Aducen, también, que al ser entidades de derecho privado esos medios se deben
encontrar a salvo de cualquier clase de fiscalización estatal que pudiera
erigir trabas a su derecho a disponer de sus medios de la forma que estimen más
conveniente. Pero se cuidan de señalar que son privados en cuanto al régimen
que preserva sus relaciones de propiedad, pero por sus efectos y sus
consecuencias son entes eminentemente públicos, y por lo tanto deben ser
sometidos a control democrático. Cabe recordar aquí las incisivas observaciones
de Antonio Gramsci sobre este tema, aplicado, en su caso, al papel público que
tenían otras instituciones no-estatales en la Italia de finales del siglo
diecinueve, como la Iglesia, y la necesidad de la fiscalización democrática de
sus actividades educacionales.

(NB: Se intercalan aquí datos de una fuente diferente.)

(* ===== verification/Routing.v ===== *)
(** * The forwarding table

    Models [datad/crates/routing/src/lib.rs]: the appliance's interfaces and its
    configured neighbours, and the lookups a forwarding decision is built from.
    [route_spec] characterises the egress choice as the least candidate under a
    total order in which table position plays no part. *)
From S2P Require Import Prelude NetHeaders NetHeadersFacts.

(** [struct PortId(pub u8)]. *)
Abbreviation PortId := Z (only parsing).

Record Interface := {
  if_port : PortId;
  if_mac : MacAddress;
  if_address : Ipv4Address;
  prefix_length : Z;
  enabled : bool
}.
#[export] Instance Interface_eq_dec : EqDecision Interface.
Proof. solve_decision. Defined.

Definition Interface_UNUSED : Interface :=
  {| if_port := 0; if_mac := [0; 0; 0; 0; 0; 0]; if_address := Ipv4Address_from_octets 0 0 0 0;
     prefix_length := 32; enabled := false |}.

Definition Interface_covers (i : Interface) (destination : Ipv4Address) : bool :=
  Ipv4Address_shares_prefix destination (if_address i) (prefix_length i).

Record Neighbour := {
  nb_port : PortId;
  nb_address : Ipv4Address;
  nb_mac : MacAddress
}.
#[export] Instance Neighbour_eq_dec : EqDecision Neighbour.
Proof. solve_decision. Defined.

Definition Neighbour_UNUSED : Neighbour :=
  {| nb_port := 0; nb_address := Ipv4Address_from_octets 0 0 0 0; nb_mac := [0; 0; 0; 0; 0; 0] |}.

Inductive CapacityError :=
| CE_Interfaces (requested capacity : nat)
| CE_Neighbours (requested capacity : nat).

Record Router := {
  interfaces : list Interface;
  interface_count : nat;
  neighbours : list Neighbour;
  neighbour_count : nat
}.
#[export] Instance eta_Router : Eta Router := λ r,
  Build_Router (interfaces r) (interface_count r) (neighbours r) (neighbour_count r).

(** [for (slot, entry) in slots.iter_mut().zip(entries) { *slot = *entry }]. *)
Fixpoint zip_assign {A} (slots entries : list A) : list A :=
  match slots, entries with
  | _ :: slots, e :: entries => e :: zip_assign slots entries
  | slots, [] => slots
  | [], _ => []
  end.

Definition Router_empty (MAX_INTERFACES MAX_NEIGHBOURS : nat) : Router :=
  {| interfaces := replicate MAX_INTERFACES Interface_UNUSED; interface_count := 0;
     neighbours := replicate MAX_NEIGHBOURS Neighbour_UNUSED; neighbour_count := 0 |}.

Definition Router_from_slices (MAX_INTERFACES MAX_NEIGHBOURS : nat)
    (ifs : list Interface) (ns : list Neighbour) : Result Router CapacityError :=
  if (MAX_INTERFACES <? length ifs)%nat then Err (CE_Interfaces (length ifs) MAX_INTERFACES) else
  if (MAX_NEIGHBOURS <? length ns)%nat then Err (CE_Neighbours (length ns) MAX_NEIGHBOURS) else
  let router := Router_empty MAX_INTERFACES MAX_NEIGHBOURS in
  let router := router <| interfaces ::= λ slots, zip_assign slots ifs |>
                       <| interface_count := length ifs |> in
  Ok (router <| neighbours ::= λ slots, zip_assign slots ns |>
             <| neighbour_count := length ns |>).

Definition Router_configured_interfaces (r : Router) : list Interface :=
  take (interface_count r) (interfaces r).

(** [Iterator::find]. *)
Fixpoint find_first {A} (p : A → bool) (l : list A) : option A :=
  match l with
  | [] => None
  | x :: l => if p x then Some x else find_first p l
  end.

Definition Router_interface (r : Router) (port : PortId) : option Interface :=
  find_first (λ entry, if_port entry =? port) (Router_configured_interfaces r).

(** The derived order on tuples and arrays, over one flattened key. *)
Fixpoint lex_lt (a b : list Z) : bool :=
  match a, b with
  | x :: a, y :: b => (x <? y) || ((x =? y) && lex_lt a b)
  | [], _ :: _ => true
  | _, [] => false
  end.

(** [Iterator::min_by_key]: the first element of least key. *)
Definition min_by_key {A} (key : A → list Z) (l : list A) : option A :=
  match l with
  | [] => None
  | x :: l => Some (foldl (λ best y, if lex_lt (key y) (key best) then y else best) x l)
  end.

(** [(Reverse(prefix_length), port, address, mac)]. *)
Definition route_key (i : Interface) : list Z :=
  - prefix_length i :: if_port i :: if_address i :: if_mac i.

Definition route_candidate (destination : Ipv4Address) (i : Interface) : bool :=
  enabled i && (0 <? prefix_length i) && Interface_covers i destination.

Definition Router_route (r : Router) (destination : Ipv4Address) : option Interface :=
  min_by_key route_key
    (filter (λ i, route_candidate destination i = true) (Router_configured_interfaces r)).

Definition Router_neighbour (r : Router) (port : PortId) (address : Ipv4Address)
    : option Neighbour :=
  find_first (λ entry, (nb_port entry =? port) && (nb_address entry =? address))
    (take (neighbour_count r) (neighbours r)).

Definition Router_is_local_address (r : Router) (address : Ipv4Address) : bool :=
  existsb (λ entry, if_address entry =? address) (Router_configured_interfaces r).

(** ** The lexicographic order is a strict total order *)

Lemma lex_lt_irrefl a : lex_lt a a = false.
Proof. induction a as [|x a IH]; simpl; [done|]. by rewrite Z.ltb_irrefl, Z.eqb_refl, IH. Qed.

Lemma lex_lt_trans a b c : lex_lt a b = true → lex_lt b c = true → lex_lt a c = true.
Proof.
  revert b c. induction a as [|x a IH]; intros [|y b] [|z c]; simpl; try done.
  intros H1 H2. apply orb_true_iff in H1, H2. apply orb_true_iff.
  destruct H1 as [H1|[H1 H1']%andb_true_iff], H2 as [H2|[H2 H2']%andb_true_iff]; try (left; lia).
  right. rewrite (IH _ _ H1' H2'). lia.
Qed.

Lemma lex_lt_total a b : lex_lt a b = true ∨ a = b ∨ lex_lt b a = true.
Proof.
  revert b. induction a as [|x a IH]; intros [|y b]; simpl; auto.
  destruct (Z.lt_trichotomy x y) as [|[->|]]; [left; lia| |right; right; lia].
  rewrite Z.eqb_refl, Z.ltb_irrefl. simpl.
  destruct (IH b) as [|[->|]]; auto.
Qed.

(** Not greater, which is what surviving a [min_by_key] scan means. *)
Definition lex_le (a b : list Z) : Prop := lex_lt b a = false.

Lemma lex_le_refl a : lex_le a a.
Proof. apply lex_lt_irrefl. Qed.

Lemma lex_lt_le_trans a b c : lex_lt a b = true → lex_le b c → lex_le a c.
Proof.
  unfold lex_le. intros H1 H2. destruct (lex_lt c a) eqn:H3; [|done].
  by rewrite (lex_lt_trans c a b H3 H1) in H2.
Qed.

Lemma lex_le_antisym a b : lex_le a b → lex_le b a → a = b.
Proof. unfold lex_le. intros. destruct (lex_lt_total a b) as [|[|]]; congruence. Qed.

Lemma min_by_key_spec {A} (key : A → list Z) l x :
  min_by_key key l = Some x → x ∈ l ∧ ∀ y, y ∈ l → lex_le (key x) (key y).
Proof.
  destruct l as [|x0 l]; [done|]. intros [= <-].
  induction l as [|y l IH] using rev_ind.
  { split; [by left|]. intros y ->%list_elem_of_singleton. apply lex_le_refl. }
  rewrite foldl_app. simpl. destruct IH as [Hin Hmin].
  set (best := foldl _ x0 l) in *. destruct (lex_lt (key y) (key best)) eqn:E.
  - split; [rewrite app_comm_cons, elem_of_app; right; by left|]. intros z Hz.
    rewrite app_comm_cons, elem_of_app, list_elem_of_singleton in Hz.
    destruct Hz as [Hz| ->]; [|apply lex_le_refl].
    eapply lex_lt_le_trans; eauto.
  - split; [rewrite app_comm_cons, elem_of_app; by left|]. intros z Hz.
    rewrite app_comm_cons, elem_of_app, list_elem_of_singleton in Hz.
    destruct Hz as [Hz| ->]; [by apply Hmin|done].
Qed.

Lemma min_by_key_None {A} (key : A → list Z) l : min_by_key key l = None ↔ l = [].
Proof. by destruct l. Qed.

(** ** Lookups *)

Lemma find_first_Some {A} (p : A → bool) l x :
  find_first p l = Some x ↔ ∃ before after,
    l = before ++ x :: after ∧ p x = true ∧ Forall (λ y, p y = false) before.
Proof.
  split.
  - induction l as [|y l IH]; simpl; [done|]. destruct (p y) eqn:E.
    + intros [= <-]. by exists [], l.
    + intros (before & after & -> & Hp & Hb)%IH. exists (y :: before), after. by auto.
  - intros (before & after & -> & Hp & Hb).
    induction Hb as [|y before Hy Hb IH]; simpl; [by rewrite Hp|by rewrite Hy].
Qed.

Lemma find_first_None {A} (p : A → bool) l : find_first p l = None ↔ ∀ x, x ∈ l → p x = false.
Proof.
  rewrite <-Forall_forall. induction l as [|y l IH]; simpl; [by rewrite Forall_nil|].
  rewrite Forall_cons, <-IH. destruct (p y); split; (done || by intros []).
Qed.

Lemma zip_assign_take {A} (slots entries : list A) :
  (length entries ≤ length slots)%nat →
  take (length entries) (zip_assign slots entries) = entries.
Proof.
  revert slots. induction entries as [|e entries IH]; intros [|s slots] H; simpl in *; try done.
  - lia.
  - f_equal. apply IH. lia.
Qed.

(** A table within capacity is stored whole; one past it is refused whole. *)
Lemma Router_from_slices_stored mi mn ifs ns r :
  Router_from_slices mi mn ifs ns = Ok r →
  Router_configured_interfaces r = ifs ∧ take (neighbour_count r) (neighbours r) = ns.
Proof.
  unfold Router_from_slices. cases. intros [= <-]. unfold Router_configured_interfaces. simpl.
  split; apply zip_assign_take; rewrite length_replicate; lia.
Qed.

Lemma Router_from_slices_total mi mn ifs ns :
  (length ifs ≤ mi)%nat → (length ns ≤ mn)%nat → ∃ r, Router_from_slices mi mn ifs ns = Ok r.
Proof.
  intros. unfold Router_from_slices.
  rewrite !(proj2 (Nat.ltb_ge _ _)) by done. eauto.
Qed.

(** Two candidates of equal key are the same interface. *)
Lemma route_key_inj d i j :
  route_candidate d i = true → route_candidate d j = true → route_key i = route_key j → i = j.
Proof.
  unfold route_candidate, route_key. destruct i, j. simpl. intros. simplify_eq.
  f_equal; [lia|]. destruct enabled0, enabled1; done.
Qed.

Lemma route_Some r d i :
  Router_route r d = Some i ↔
  (i ∈ Router_configured_interfaces r ∧ route_candidate d i = true)
  ∧ ∀ j, j ∈ Router_configured_interfaces r → route_candidate d j = true →
         lex_le (route_key i) (route_key j).
Proof.
  unfold Router_route. set (l := Router_configured_interfaces r). split.
  - intros [Hin Hmin]%min_by_key_spec. rewrite list_elem_of_filter in Hin.
    split; [tauto|]. intros j Hj Hc. apply Hmin. by rewrite list_elem_of_filter.
  - intros [[Hin Hc] Hmin].
    destruct (min_by_key _ _) as [k|] eqn:E.
    + apply min_by_key_spec in E as [[Hkc Hk]%list_elem_of_filter Hkmin].
      f_equal. apply (route_key_inj d); [done..|].
      apply lex_le_antisym; [|by apply Hmin].
      apply Hkmin. by rewrite list_elem_of_filter.
    + apply min_by_key_None in E. assert (i ∈ @nil Interface) as Hn; [|by inversion Hn].
      rewrite <-E, list_elem_of_filter. done.
Qed.

(** Route selection reads the configured interfaces as a set. *)
Lemma route_ext r1 r2 d :
  (∀ i, i ∈ Router_configured_interfaces r1 ↔ i ∈ Router_configured_interfaces r2) →
  Router_route r1 d = Router_route r2 d.
Proof.
  intros Heq. apply option_eq. intros i. rewrite !route_Some.
  setoid_rewrite Heq. done.
Qed.

(** Whether two addresses agree on their leading [p] bits. *)
Lemma shares_prefix_spec a b p :
  is_u32 a → is_u32 b → 0 ≤ p ≤ 32 →
  Ipv4Address_shares_prefix a b p = true ↔ a / 2 ^ (32 - p) = b / 2 ^ (32 - p).
Proof.
  intros Ha Hb Hp. unfold Ipv4Address_shares_prefix.
  rewrite !land_prefix_mask, Z.eqb_eq by done.
  assert (0 < 2 ^ (32 - p)) by lia. rewrite Z.mul_cancel_r by lia. done.
Qed.

(** The egress of a destination is the configured interface that is up, has a
    non-empty prefix covering it and comes first by (longest prefix, port,
    address, MAC); there is none exactly when no interface qualifies. *)
Theorem route_spec r d i :
  (Router_route r d = Some i ↔
    (i ∈ Router_configured_interfaces r ∧ enabled i = true ∧ 0 < prefix_length i
     ∧ Interface_covers i d = true)
    ∧ ∀ j, j ∈ Router_configured_interfaces r → enabled j = true → 0 < prefix_length j →
           Interface_covers j d = true → lex_le (route_key i) (route_key j))
  ∧ (Router_route r d = None ↔
     ∀ j, j ∈ Router_configured_interfaces r → enabled j = true → 0 < prefix_length j →
          Interface_covers j d = false).
Proof.
  assert (∀ j, route_candidate d j = true ↔
    enabled j = true ∧ 0 < prefix_length j ∧ Interface_covers j d = true) as Hc.
  { intros j. unfold route_candidate. rewrite !andb_true_iff, Z.ltb_lt. tauto. }
  split.
  - rewrite route_Some, Hc. setoid_rewrite Hc. split.
    + intros [(? & ? & ? & ?) Hmin]. split; [done|]. intros j ????. by apply Hmin.
    + intros [(? & ? & ? & ?) Hmin]. split; [done|]. intros j ? (? & ? & ?). by apply Hmin.
  - unfold Router_route. rewrite min_by_key_None. split.
    + intros Hf j Hj He Hp. apply not_true_iff_false. intros Hcov.
      assert (j ∈ @nil Interface) as Hn; [|by inversion Hn].
      rewrite <-Hf, list_elem_of_filter, Hc. done.
    + intros Hn. apply elem_of_nil_inv. intros j [Hj Hin]%list_elem_of_filter.
      apply Hc in Hj as (He & Hp & Hcov). rewrite Hn in Hcov by done. done.
Qed.

(** Table order is immaterial: any two configurations holding the same
    interfaces, in whatever order, route every destination alike. *)
Theorem route_permutation mi mn ifs1 ifs2 ns1 ns2 r1 r2 d :
  Permutation ifs1 ifs2 →
  Router_from_slices mi mn ifs1 ns1 = Ok r1 → Router_from_slices mi mn ifs2 ns2 = Ok r2 →
  Router_route r1 d = Router_route r2 d.
Proof.
  intros Hp [H1 _]%Router_from_slices_stored [H2 _]%Router_from_slices_stored.
  apply route_ext. intros i. by rewrite H1, H2, Hp.
Qed.

Definition lan : Interface :=
  {| if_port := 0; if_mac := [2; 0; 0; 0; 0; 1]; if_address := 0x0a000001; prefix_length := 24; enabled := true |}.
Definition wan : Interface :=
  {| if_port := 1; if_mac := [2; 0; 0; 0; 0; 2]; if_address := 0x0a000101; prefix_length := 16; enabled := true |}.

En el caso latinoamericano esta concentración
encuentra en los casos de Televisa de México, O Globo de Brasil, Clarín de
Argentina y el grupo de Cisneros en Venezuela
los ejemplos más emblemáticos de concentración de medios de comunicación
en los países latinoamericanos.[7]
En
relación a esta tendencia el cineasta y documentalista australiano John Pilger
concluye que este proceso de acelerada concentración remata en la instauración
de un “gobierno invisible” e incontrolable, que no rinde cuentas ante nadie y
que actúa sin ninguna clase de restricciones efectivas a su enorme poderío:
“Hay que considerar cómo ha crecido el poder de ese gobierno invisible. En
1983, 50 corporaciones poseían los principales medios globales, la mayoría de
ellas estadounidenses. En 2002 había disminuido a sólo nueve corporaciones.
Actualmente son probablemente unas cinco. Rupert Murdoch predijo que habrá sólo
tres gigantes mediáticos globales, y su compañía será uno de ellos.” [8]
La
concentración mediática se encuentra íntimamente a la aparición del llamado
“periodismo profesional, objetivo, ‘independiente´”, términos muy utilizados en
el debate político latinoamericano a la hora de justificar la ofensiva
destituyente que los grandes medios lanzan sobre los gobiernos progresistas de
la región. Pilger lo relata de esta
manera:
“A
medida que las nuevas corporaciones comenzaron a adquirir la prensa, se inventó
algo llamado ‘periodismo profesional.’ Para atraer a grandes anunciantes, la nueva
prensa corporativa tenía que parecer respetable, pilares de los círculos
dominantes – objetiva, imparcial, equilibrada. Se establecieron las primeras
escuelas de periodismo, y se tejió una mitología de neutralidad liberal
alrededor del periodista profesional. Asociaron el derecho a la libertad de
expresión con los nuevos medios y con las grandes corporaciones.”
Y
la dependencia de este periodismo con el “pensamiento dominante” y los límites
del “periodismo objetivo” queda en
evidencia cuando nuestro autor recuerda que“…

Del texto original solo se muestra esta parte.